In the mid-nineties the ReGeneration Project was started to facilitate the involvement of the next generation of artists. ReGeneration provides emerging artists with exhibition and professional development opportunities as well as opportunity to help plan and manage of Galería de la Raza activities. One of the most visible contributions of the ReGeneration Project is the updating of the temporary murals on the Bryant Street billboard. Through the new Digital Mural Project computer-generated images are created and displayed in lieu of the traditional painted murals.

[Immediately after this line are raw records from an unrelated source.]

Lemma pipealloc_spec P me s pend held : finv P (s, pend, held) →
  ∃ r o s', pipealloc V kend me s = Ok (r, o, s') ∧ finv P (s', pend, held) ∧
    ((r = 0 ∧ ∃ f0 f1 pi data, o = Some (f0, f1) ∧ piped s s' f0 f1 pi data) ∨
     (r = -1 ∧ o = None ∧ not_piped s s')).
Proof.
  intros Hinv. pose proof Hinv as (HP & Hv & (l & Hk & Hperm) & Hok & Hpd & He).
  unfold pipealloc. destruct (filealloc s) as [[f0|] s1] eqn:Ha0; last first.
  { apply filealloc_none in Ha0 as [-> Hall]. exists (-1), None, s. split_and!; [done|done|].
    right. split_and!; [done|done|]. exists (kheap s), l. split_and!; [by destruct s|done|done|].
    right. intros (f0 & f1 & g0 & g1 & _ & (H0 & R0 & _) & _).
    rewrite Forall_lookup in Hall. by apply (Hall f0 g0). }
  destruct (filealloc_some _ _ _ Hok Ha0) as (g0 & Hf0 & ->).
  assert (Forall slot_ok (<[f0 := set_ref 1 g0]> (ftable s))) as Hok1.
  { apply Forall_insert; [done|]. apply slot_ok_fresh. intros Hp. destruct Hf0 as (_ & _ & Hn). congruence. }
  destruct (filealloc (set_ftable _ s)) as [[f1|] s2] eqn:Ha1; last first.
  { apply filealloc_none in Ha1 as [-> Hall]. exists (-1), None, s. split_and!; [|done|].
    - unfold pipealloc_bad. cbn [negb Z.eqb mbind res_bind]. destruct Hf0 as (Hf0 & Hr0 & Ht0).
      rewrite (fileclose_fresh me _ f0 g0); [|simpl|done|done].
      + cbn [mbind res_bind]. do 2 f_equal. simpl. rewrite list_insert_insert_eq, list_insert_id by done.
        by destruct s.
      + apply list_lookup_insert_eq. by eapply lookup_lt_Some.
    - right. split_and!; [done|done|]. exists (kheap s), l. split_and!; [by destruct s|done|done|].
      right. exact (no_two_free _ _ _ Hall). }
  destruct (filealloc_some (set_ftable _ s) _ _ Hok1 Ha1) as (g1 & (Hf1 & Hr1 & Ht1) & ->). simpl in Hf1.
  assert (f0 < length (ftable s))%nat by (destruct Hf0 as (Hf0 & _); by eapply lookup_lt_Some).
  assert (f0 ≠ f1) as Hne.
  { intros <-. rewrite list_lookup_insert_eq in Hf1 by done. by simplify_eq. }
  rewrite list_lookup_insert_ne in Hf1 by done.
  assert (free_file (ftable s) f1 g1) as Hff1 by done. cbn [kheap set_ftable set_kheap].
  assert (∀ k, kinv kend k l → (length l < pages_needed)%nat →
    ∃ r o s', Ok (-1, None, set_kheap k s) = Ok (r, o, s') ∧ finv P (s', pend, held) ∧
    ((r = 0 ∧ ∃ f0 f1 pi data, o = Some (f0, f1) ∧ piped s s' f0 f1 pi data) ∨
     (r = -1 ∧ o = None ∧ not_piped s s'))) as Hfail.
  { intros k Hk' Hlen. eexists _, _, _. split; [done|]. split; [by eapply finv_kheap|].
    right. split_and!; [done|done|]. exists k, l. by auto. }
  destruct l as [|pi l].
  { rewrite (kalloc_empty kend) by done. change (0 =? 0) with true. cbv iota.
    change (set_kheap _ _) with (two_files s (kheap s) f0 f1 g0 g1).
    rewrite bad_two_files by done. apply Hfail; [done|]. unfold pages_needed. destruct (4 <=? V); cbn; lia. }
  destruct (kalloc_cons kend (kheap s) pi l Hk) as (k1 & -> & Hk1 & _).
  pose proof Hk as (_ & _ & Hnd & Hvl). apply Forall_cons in Hvl as [Hvpi Hvl].
  apply NoDup_cons in Hnd as [Hnpi Hnd].
  destruct (Z.eqb_spec pi 0) as [->|Hpi0]; [by destruct Hvpi as (_ & _ & ?)|].
  cbn [kheap set_ftable set_kheap ftable pipes set_pipes].
  destruct (4 <=? V) eqn:HV; last first.
  { destruct (finish_spec P s pend held f0 f1 g0 g1 k1 pi 0 l) as [Hpd' Hinv']; try done.
    { rewrite <-Hperm. unfold pipe_pages. rewrite HV. simpl. by rewrite <-Permutation_middle. }
    eexists _, _, _. split; [done|]. split; [exact Hinv'|]. left. split; [done|].
    by exists f0, f1, pi, 0. }
  destruct l as [|data l].
  { rewrite (kalloc_empty kend) by done. change (0 =? 0) with true. cbv iota.
    destruct (kfree_page_spec pi (two_files s k1 f0 f1 g0 g1) [] Hk1 Hvpi) as (k2 & Hfree & Hk2).
    { apply not_elem_of_nil. }
    change (set_kheap _ _) with (two_files s k1 f0 f1 g0 g1). rewrite Hfree. cbn [mbind res_bind].
    change (set_kheap k2 _) with (two_files s k2 f0 f1 g0 g1).
    rewrite bad_two_files by done. apply Hfail; [done|]. unfold pages_needed. rewrite HV. simpl. lia. }
  destruct (kalloc_cons kend k1 data l Hk1) as (k2 & -> & Hk2 & _).
  apply Forall_cons in Hvl as [Hvd Hvl].
  destruct (Z.eqb_spec data 0) as [->|Hd0]; [by destruct Hvd as (_ & _ & ?)|].
  destruct (finish_spec P s pend held f0 f1 g0 g1 k2 pi data l) as [Hpd' Hinv']; try done.
  { rewrite <-Hperm. unfold pipe_pages. rewrite HV. simpl. by rewrite <-!Permutation_middle. }
  eexists _, _, _. split; [done|]. split; [exact Hinv'|]. left. split; [done|].
  by exists f0, f1, pi, data.
Qed.

(** ** All interleavings *)
Inductive fstep : fcfg → fcfg → Prop :=
| st_pipealloc me s pend held r o s' :
    pipealloc V kend me s = Ok (r, o, s') → fstep (s, pend, held) (s', pend, held)
| st_filealloc s pend held i s' :          (* sys_open takes an entry ... *)
    filealloc s = (Some i, s') → fstep (s, pend, held) (s', pend, held)
| st_open s pend held i f f' :             (* ... and makes it an inode or a device *)
    ftable s !! i = Some f → 0 < f_ref f → f_type f = FD_NONE → f_ref f' = f_ref f →
    f_type f' = FD_INODE ∨ f_type f' = FD_DEVICE →
    fstep (s, pend, held) (set_ftable (<[i := f']> (ftable s)) s, pend, held)
| st_dup s pend held i f r s' :            (* as many descriptors as int can count *)
    ftable s !! i = Some f → f_ref f < 2147483647 →
    filedup i s = Ok (r, s') → fstep (s, pend, held) (s', pend, held)
| st_close_begin s pend held i o s' :
    fileclose_begin i s = Ok (o, s') → fstep (s, pend, held) (s', option_list o ++ pend, held)
| st_close_end me s pend pend' held ff s' :
    pend ≡ₚ ff :: pend' → fileclose_end V kend me ff s = Ok s' →
    fstep (s, pend, held) (s', pend', held)
| st_traffic s pend held pa pi pi' :       (* pipewrite and piperead *)
    pipes s !! pa = Some pi → same_hdr pi pi' →
    fstep (s, pend, held) (set_pipes (<[pa := pi']> (pipes s)) s, pend, held)
| st_kalloc s pend held pa k :             (* another user of the page allocator *)
    kalloc (kheap s) = (pa, k) → pa ≠ 0 → fstep (s, pend, held) (set_kheap k s, pend, pa :: held)
| st_kfree s pend held held' pa k :
    held ≡ₚ pa :: held' → kfree kend pa (kheap s) = Ok k →
    fstep (s, pend, held) (set_kheap k s, pend, held').

Lemma finv_same_ends P s pend held i f f' : finv P (s, pend, held) →
  ftable s !! i = Some f → end_of f' = end_of f → slot_ok f' →
  finv P (set_ftable (<[i := f']> (ftable s)) s, pend, held).
Proof.
  intros (HP & Hv & Hpg & Hok & Hpd & He) Hi Hend Hs. split_and!; try done.
  - by apply Forall_insert.
  - simpl. by rewrite (tends_same _ i f f').
Qed.

Lemma finv_close_begin P s pend held i o s' : finv P (s, pend, held) →
  fileclose_begin i s = Ok (o, s') → finv P (s', option_list o ++ pend, held).
Proof.
  intros Hinv. pose proof Hinv as (HP & Hv & Hpg & Hok & Hpd & He).
  unfold fileclose_begin, fget. destruct (ftable s !! i) as [f|] eqn:Hi; [|done]. simpl.
  rewrite Forall_lookup in Hok. destruct (Hok _ _ Hi) as (Hr & Hn & Hp).
  destruct (Z.ltb_spec (f_ref f) 1); [done|]. destruct (Z.ltb_spec 0 (f_ref f - 1)); intros [= <- <-].
  { apply (finv_same_ends P s pend held i f); try done. split_and!; simpl; try done; lia. }
  split_and!; [done|done|done| | |]; simpl.
  - apply Forall_insert; [by apply Forall_lookup|]. by split_and!.
  - apply Forall_cons. split; [|done]. intros Ht. simpl in *. specialize (Hp Ht). tauto.
  - eapply ends_ok_perm; [|exact He].
    destruct (end_of f) as [e|] eqn:Hend.
    + assert (end_of (set_ref (f_ref f - 1) f) = Some e) as -> by done.
      rewrite (tends_remove (ftable s) i f (set_ftype FD_NONE (set_ref 0 (set_ref (f_ref f - 1) f))) e)
        by done. simpl. by rewrite Permutation_middle.
    + assert (end_of (set_ref (f_ref f - 1) f) = None) as -> by done.
      by rewrite (tends_same _ i f).
Qed.

Lemma finv_close_end P me s pend pend' held ff : finv P (s, pend, held) → pend ≡ₚ ff :: pend' →
  f_type ff = FD_PIPE → ∃ s', fileclose_end V kend me ff s = Ok s' ∧ finv P (s', pend', held) ∧
    same_rest s s' ∧
    let ends := tends (ftable s) ++ tends pend' in
    (pipes s' !! f_pipe ff = None ↔ ((f_pipe ff, 0) ∉ ends) ∧ ((f_pipe ff, 1) ∉ ends)).
Proof.
  intros (HP & Hv & Hpg & Hok & Hpd & He) Hperm Ht.
  assert (ends_ok (pipes s) ((f_pipe ff, f_writable ff) :: tends (ftable s) ++ tends pend')) as He'.
  { eapply ends_ok_perm; [|exact He]. unfold tends at 2 4. rewrite Hperm. simpl.
    assert (end_of ff = Some (f_pipe ff, f_writable ff)) as -> by (unfold end_of; by rewrite decide_True).
    by rewrite <-Permutation_middle. }
  destruct (pipeclose_spec P me _ _ s _ held HP Hv Hpg He') as (s' & Heq & Hpg' & Hends & Hrest & Hgone).
  pose proof Hrest as (Hft & _). rewrite Hperm in Hpd. apply Forall_cons in Hpd as [_ Hpd].
  exists s'. unfold fileclose_end. rewrite Ht. split; [done|]. split; [|done].
  unfold finv. rewrite Hft. by split_and!.
Qed.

The GDLR occupied a space at 2857–2858 24th Street (at Bryant Street) in the Mission District of San Francisco, from 1970 until November 2018. They vacated the space after a major change to the rent and failed negotiations with the landlord, and they have been working with the city to secure an alternative nearby space. It was moved to 2779 Folsom Street.

==Programs and exhibitions==
Throughout its history, Galería de la Raza has given workshops in filmmaking, animation, muralism, digital art, and sponsored artists-in-residence. Important exhibitions have included "Cartelones del Cine Mexicano," which exposed Chicano artists to the styles and techniques of Mexican commercial lithographers, "The Peter Rodriguez Collection of Santos from the Mexican Museum," an exhibition of early New Mexican santos, and "Low 'n Slow," a lowrider-themed exhibit.

GDLR was also instrumental in reviving the indigenous Mexican tradition of Day of the Dead in the San Francisco Bay Area and in popularizing the work of the Mexican artists Frida Kahlo and José Guadalupe Posada among movement activists.